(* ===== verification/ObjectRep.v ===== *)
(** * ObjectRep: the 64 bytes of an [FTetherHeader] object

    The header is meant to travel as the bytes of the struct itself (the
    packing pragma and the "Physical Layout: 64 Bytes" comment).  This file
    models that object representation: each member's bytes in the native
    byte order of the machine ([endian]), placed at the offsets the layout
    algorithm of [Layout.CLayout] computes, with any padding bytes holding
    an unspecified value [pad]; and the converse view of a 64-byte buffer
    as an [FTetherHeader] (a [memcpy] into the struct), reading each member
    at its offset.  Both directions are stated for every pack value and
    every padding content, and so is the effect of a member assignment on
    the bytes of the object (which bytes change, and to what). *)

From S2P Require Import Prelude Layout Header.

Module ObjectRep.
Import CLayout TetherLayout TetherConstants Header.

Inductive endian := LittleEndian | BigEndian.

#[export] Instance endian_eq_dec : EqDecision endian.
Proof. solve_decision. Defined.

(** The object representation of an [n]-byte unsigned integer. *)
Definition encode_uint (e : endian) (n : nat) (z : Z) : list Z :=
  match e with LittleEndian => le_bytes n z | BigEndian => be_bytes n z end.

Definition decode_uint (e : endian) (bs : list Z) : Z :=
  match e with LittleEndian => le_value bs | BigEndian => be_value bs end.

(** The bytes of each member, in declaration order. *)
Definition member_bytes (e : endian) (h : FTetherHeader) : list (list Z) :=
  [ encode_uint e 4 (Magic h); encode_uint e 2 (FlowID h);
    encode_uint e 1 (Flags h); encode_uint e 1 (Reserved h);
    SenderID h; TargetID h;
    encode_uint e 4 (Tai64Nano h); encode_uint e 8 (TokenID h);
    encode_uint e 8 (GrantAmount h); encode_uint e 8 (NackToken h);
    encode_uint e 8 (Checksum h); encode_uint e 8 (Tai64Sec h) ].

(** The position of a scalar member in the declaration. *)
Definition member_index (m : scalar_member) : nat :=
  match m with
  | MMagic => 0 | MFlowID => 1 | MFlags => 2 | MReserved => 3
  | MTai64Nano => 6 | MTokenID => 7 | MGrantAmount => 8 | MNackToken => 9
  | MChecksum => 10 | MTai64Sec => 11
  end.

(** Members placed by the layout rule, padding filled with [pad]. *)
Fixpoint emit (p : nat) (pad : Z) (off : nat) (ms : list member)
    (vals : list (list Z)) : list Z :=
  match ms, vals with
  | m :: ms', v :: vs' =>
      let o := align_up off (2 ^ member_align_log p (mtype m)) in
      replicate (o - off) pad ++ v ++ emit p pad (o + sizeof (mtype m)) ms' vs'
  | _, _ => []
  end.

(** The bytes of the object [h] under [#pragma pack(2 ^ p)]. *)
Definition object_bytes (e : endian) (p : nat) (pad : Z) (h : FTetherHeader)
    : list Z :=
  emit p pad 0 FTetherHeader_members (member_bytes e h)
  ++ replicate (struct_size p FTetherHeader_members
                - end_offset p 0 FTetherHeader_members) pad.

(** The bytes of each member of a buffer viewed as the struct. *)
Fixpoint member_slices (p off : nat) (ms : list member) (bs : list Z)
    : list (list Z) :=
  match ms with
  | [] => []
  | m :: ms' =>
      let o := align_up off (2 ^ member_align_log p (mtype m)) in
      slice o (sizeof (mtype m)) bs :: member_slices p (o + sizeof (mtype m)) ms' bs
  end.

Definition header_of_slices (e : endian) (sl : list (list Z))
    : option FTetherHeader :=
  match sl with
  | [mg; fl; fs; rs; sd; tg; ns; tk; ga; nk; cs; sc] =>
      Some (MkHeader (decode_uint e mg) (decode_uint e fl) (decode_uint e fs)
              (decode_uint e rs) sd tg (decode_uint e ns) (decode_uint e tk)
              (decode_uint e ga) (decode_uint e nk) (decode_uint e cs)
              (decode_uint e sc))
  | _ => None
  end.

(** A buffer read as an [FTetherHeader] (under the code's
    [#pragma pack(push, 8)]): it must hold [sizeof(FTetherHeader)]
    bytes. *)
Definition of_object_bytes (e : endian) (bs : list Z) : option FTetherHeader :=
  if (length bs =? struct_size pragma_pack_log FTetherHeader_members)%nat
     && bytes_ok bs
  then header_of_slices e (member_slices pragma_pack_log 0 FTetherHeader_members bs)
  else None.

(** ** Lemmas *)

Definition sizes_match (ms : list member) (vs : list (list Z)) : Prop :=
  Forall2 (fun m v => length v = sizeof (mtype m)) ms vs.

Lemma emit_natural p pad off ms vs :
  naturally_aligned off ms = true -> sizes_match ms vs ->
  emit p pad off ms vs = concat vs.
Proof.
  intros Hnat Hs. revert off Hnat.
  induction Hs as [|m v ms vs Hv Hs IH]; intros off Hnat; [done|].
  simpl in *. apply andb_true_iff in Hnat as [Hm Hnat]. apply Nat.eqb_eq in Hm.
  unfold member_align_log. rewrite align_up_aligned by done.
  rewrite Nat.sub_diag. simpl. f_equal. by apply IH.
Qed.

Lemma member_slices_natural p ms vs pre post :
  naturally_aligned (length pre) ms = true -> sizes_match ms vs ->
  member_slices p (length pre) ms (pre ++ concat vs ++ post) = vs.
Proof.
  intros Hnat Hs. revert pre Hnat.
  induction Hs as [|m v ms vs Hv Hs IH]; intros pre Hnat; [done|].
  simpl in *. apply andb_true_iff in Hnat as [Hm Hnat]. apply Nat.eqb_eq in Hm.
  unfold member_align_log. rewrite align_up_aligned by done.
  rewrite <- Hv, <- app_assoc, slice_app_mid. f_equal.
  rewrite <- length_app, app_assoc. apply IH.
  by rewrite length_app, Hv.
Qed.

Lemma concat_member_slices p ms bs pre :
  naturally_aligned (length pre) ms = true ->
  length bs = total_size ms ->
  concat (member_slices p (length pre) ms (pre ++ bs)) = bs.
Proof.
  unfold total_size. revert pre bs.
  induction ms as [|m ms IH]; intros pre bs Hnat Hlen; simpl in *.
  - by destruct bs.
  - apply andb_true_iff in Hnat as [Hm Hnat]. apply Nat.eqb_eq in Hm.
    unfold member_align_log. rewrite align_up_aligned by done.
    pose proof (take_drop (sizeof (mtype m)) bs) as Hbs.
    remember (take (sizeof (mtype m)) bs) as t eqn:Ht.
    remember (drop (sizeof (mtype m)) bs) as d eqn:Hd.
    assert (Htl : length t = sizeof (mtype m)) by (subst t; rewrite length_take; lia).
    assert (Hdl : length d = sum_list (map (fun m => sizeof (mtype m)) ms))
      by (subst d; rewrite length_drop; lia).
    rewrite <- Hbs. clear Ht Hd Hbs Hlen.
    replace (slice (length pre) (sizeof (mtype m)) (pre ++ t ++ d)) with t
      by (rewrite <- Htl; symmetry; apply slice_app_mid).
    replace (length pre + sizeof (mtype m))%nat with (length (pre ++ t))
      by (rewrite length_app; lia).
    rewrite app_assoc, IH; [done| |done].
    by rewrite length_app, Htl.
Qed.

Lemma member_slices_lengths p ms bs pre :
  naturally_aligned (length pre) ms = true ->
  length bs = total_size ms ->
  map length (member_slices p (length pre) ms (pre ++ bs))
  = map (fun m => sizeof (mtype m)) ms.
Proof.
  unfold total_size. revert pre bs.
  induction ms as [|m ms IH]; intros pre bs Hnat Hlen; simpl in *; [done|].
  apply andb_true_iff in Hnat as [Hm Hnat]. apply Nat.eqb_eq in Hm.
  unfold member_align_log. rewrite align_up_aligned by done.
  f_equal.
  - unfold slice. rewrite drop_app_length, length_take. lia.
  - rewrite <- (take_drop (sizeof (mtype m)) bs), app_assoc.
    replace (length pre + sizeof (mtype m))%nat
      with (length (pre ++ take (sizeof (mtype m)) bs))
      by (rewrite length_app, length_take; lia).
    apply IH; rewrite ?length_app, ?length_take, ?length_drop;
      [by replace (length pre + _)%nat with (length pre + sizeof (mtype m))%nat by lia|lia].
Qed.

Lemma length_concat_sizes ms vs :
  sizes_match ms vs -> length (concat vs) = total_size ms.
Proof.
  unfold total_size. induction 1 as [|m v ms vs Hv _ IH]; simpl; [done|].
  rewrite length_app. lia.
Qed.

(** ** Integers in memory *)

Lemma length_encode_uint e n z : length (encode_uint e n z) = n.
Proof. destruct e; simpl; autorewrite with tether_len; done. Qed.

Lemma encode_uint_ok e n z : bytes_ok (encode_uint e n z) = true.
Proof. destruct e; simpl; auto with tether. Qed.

______________________________

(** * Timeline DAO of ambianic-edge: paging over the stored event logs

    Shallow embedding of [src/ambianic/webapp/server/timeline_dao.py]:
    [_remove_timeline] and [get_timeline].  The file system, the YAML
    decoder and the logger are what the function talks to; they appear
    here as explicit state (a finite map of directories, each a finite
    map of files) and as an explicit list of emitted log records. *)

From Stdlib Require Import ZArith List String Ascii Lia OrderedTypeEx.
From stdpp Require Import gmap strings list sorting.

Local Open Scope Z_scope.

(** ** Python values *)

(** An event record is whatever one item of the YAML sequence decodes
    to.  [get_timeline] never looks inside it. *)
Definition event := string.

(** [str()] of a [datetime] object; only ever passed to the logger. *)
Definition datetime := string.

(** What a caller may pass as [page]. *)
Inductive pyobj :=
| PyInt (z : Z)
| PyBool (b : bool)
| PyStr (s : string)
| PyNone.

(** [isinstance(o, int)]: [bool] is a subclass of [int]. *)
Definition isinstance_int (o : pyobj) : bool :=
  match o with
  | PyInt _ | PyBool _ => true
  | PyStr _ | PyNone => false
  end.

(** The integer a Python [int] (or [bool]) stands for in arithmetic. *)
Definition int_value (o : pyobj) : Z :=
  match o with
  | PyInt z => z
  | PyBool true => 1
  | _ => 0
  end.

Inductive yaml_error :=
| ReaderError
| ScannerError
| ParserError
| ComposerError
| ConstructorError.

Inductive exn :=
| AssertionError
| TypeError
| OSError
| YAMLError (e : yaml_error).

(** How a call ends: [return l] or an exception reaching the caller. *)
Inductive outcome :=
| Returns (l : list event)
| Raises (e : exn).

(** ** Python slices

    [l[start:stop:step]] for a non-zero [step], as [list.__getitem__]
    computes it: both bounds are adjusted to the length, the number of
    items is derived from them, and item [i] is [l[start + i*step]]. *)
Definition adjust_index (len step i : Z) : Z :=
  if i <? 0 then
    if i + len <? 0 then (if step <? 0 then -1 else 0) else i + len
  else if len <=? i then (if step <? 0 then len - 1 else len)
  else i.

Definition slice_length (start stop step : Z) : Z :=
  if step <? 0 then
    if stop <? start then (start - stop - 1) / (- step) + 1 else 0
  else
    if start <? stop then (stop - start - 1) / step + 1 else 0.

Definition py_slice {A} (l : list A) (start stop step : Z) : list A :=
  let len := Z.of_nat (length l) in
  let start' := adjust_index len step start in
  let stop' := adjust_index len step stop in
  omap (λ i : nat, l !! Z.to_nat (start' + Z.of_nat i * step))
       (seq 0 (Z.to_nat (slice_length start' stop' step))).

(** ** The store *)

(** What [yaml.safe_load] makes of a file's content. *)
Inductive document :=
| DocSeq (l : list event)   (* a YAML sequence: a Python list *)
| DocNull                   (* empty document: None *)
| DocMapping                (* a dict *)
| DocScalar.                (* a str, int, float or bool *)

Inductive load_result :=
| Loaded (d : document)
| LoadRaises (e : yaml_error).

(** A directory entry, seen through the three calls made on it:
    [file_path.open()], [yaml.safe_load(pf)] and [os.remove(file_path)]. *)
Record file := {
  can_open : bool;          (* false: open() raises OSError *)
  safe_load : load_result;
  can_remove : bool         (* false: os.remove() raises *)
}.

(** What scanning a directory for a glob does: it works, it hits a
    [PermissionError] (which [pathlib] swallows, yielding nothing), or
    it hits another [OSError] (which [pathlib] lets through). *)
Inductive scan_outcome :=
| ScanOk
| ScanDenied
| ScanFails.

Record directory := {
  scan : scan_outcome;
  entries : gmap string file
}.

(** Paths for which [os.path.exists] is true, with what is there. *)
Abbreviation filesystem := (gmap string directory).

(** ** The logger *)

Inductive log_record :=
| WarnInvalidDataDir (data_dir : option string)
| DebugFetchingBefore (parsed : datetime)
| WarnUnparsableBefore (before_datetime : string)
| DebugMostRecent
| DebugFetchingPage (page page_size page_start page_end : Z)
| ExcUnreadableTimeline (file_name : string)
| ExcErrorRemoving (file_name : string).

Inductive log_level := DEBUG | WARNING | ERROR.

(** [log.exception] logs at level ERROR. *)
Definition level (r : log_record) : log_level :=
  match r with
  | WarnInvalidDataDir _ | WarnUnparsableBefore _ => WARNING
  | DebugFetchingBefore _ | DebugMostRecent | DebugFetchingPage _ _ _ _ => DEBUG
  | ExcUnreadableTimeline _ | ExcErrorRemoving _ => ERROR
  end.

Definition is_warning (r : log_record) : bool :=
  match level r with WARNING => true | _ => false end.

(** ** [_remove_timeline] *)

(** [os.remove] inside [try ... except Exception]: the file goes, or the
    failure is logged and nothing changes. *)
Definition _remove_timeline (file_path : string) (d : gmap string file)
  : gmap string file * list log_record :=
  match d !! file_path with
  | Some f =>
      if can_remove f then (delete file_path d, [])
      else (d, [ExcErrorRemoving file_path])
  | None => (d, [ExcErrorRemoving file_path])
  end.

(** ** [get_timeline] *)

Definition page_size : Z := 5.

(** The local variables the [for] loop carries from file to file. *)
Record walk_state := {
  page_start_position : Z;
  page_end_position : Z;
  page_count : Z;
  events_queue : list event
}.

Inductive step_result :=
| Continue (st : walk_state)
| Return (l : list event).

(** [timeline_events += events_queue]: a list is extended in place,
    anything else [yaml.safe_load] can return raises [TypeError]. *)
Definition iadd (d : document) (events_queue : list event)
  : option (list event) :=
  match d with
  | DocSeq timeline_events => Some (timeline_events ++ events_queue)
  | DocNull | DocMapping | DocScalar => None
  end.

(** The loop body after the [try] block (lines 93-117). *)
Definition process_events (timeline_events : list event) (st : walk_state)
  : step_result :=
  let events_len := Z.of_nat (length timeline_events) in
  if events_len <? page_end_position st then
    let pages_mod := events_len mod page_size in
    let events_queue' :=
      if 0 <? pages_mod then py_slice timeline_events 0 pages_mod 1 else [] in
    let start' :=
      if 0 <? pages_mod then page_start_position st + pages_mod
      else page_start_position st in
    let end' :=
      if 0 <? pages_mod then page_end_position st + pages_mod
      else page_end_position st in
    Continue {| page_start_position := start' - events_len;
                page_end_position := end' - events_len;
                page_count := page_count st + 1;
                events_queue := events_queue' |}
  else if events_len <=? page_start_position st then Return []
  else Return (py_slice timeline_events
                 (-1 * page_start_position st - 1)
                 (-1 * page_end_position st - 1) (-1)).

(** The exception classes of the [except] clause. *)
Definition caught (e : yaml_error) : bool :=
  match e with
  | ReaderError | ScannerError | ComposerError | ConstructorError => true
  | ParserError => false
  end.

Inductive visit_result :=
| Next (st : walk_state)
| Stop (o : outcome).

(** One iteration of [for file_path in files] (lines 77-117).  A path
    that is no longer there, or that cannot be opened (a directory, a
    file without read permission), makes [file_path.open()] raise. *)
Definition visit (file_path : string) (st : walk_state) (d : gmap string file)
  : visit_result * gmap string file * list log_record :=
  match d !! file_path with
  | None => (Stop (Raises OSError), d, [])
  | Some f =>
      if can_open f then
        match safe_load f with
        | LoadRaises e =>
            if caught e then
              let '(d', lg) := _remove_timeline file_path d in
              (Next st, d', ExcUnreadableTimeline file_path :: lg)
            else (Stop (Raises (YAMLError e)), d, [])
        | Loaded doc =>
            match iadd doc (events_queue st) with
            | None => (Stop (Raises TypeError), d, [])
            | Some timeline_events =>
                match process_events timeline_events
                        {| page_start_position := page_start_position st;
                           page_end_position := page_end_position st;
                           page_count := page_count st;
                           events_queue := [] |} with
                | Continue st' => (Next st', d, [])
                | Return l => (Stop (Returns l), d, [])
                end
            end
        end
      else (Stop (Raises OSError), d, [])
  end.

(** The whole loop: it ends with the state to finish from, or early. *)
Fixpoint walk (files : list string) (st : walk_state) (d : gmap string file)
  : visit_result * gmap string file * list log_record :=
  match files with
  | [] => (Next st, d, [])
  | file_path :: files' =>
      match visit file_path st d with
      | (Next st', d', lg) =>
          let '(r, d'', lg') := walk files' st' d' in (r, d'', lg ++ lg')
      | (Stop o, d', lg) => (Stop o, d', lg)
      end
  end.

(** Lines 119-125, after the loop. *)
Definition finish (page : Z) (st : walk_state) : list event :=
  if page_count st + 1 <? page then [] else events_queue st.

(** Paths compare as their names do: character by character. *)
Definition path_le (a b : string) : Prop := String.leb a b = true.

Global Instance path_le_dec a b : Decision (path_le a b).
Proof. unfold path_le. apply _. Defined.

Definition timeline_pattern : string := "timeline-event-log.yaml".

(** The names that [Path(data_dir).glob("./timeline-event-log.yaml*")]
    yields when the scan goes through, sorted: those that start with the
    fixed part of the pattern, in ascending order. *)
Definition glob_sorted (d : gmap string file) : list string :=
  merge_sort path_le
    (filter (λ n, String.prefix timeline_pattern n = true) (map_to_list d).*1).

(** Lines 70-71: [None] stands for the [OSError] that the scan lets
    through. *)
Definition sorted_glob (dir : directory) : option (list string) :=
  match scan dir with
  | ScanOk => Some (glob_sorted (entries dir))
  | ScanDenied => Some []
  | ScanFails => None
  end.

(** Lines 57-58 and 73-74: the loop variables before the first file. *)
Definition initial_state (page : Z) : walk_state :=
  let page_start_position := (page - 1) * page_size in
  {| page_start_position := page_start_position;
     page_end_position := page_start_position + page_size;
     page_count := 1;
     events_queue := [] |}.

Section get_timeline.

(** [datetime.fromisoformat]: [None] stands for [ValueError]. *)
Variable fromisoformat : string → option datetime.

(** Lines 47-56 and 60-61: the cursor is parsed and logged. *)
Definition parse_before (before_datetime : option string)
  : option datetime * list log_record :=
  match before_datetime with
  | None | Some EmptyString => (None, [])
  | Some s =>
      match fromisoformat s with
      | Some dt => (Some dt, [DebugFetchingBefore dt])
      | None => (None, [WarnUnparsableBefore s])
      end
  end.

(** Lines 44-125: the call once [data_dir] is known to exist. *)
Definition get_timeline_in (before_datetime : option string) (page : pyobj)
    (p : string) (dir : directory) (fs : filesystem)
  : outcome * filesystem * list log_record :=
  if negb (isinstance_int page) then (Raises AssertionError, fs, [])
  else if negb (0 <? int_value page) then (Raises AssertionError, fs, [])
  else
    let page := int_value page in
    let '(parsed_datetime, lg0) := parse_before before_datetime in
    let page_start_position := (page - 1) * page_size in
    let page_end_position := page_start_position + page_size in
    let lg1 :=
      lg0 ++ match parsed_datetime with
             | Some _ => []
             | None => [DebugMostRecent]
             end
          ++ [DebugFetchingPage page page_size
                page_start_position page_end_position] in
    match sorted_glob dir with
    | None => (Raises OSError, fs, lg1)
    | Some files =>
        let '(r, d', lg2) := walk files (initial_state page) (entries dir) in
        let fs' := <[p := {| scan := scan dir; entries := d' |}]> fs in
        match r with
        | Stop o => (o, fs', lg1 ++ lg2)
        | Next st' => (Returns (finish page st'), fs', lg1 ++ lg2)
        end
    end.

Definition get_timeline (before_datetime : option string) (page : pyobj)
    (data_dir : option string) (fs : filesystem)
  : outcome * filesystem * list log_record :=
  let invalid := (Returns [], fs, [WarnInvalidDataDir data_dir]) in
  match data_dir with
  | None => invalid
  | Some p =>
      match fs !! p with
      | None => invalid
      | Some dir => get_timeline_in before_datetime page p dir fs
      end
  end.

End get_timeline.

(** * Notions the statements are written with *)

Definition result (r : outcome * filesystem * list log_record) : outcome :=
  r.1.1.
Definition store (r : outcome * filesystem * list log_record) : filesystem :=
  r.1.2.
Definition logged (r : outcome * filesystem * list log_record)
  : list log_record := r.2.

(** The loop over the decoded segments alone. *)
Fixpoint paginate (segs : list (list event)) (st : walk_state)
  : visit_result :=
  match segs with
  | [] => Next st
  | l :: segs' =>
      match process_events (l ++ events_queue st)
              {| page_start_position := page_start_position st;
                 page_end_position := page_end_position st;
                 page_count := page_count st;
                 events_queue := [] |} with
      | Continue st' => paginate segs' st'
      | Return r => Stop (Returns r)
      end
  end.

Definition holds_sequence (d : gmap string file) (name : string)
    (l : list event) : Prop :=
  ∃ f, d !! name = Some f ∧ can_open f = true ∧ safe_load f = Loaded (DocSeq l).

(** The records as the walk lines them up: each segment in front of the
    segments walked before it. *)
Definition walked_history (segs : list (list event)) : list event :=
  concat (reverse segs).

______________________________

» Exercise brief:
Find and copy each line of the data where "them" is present.

» Finished exercise:
    items is derived from them, and item [i] is [l[start + i*step]]. *)
(** The records as the walk lines them up: each segment in front of the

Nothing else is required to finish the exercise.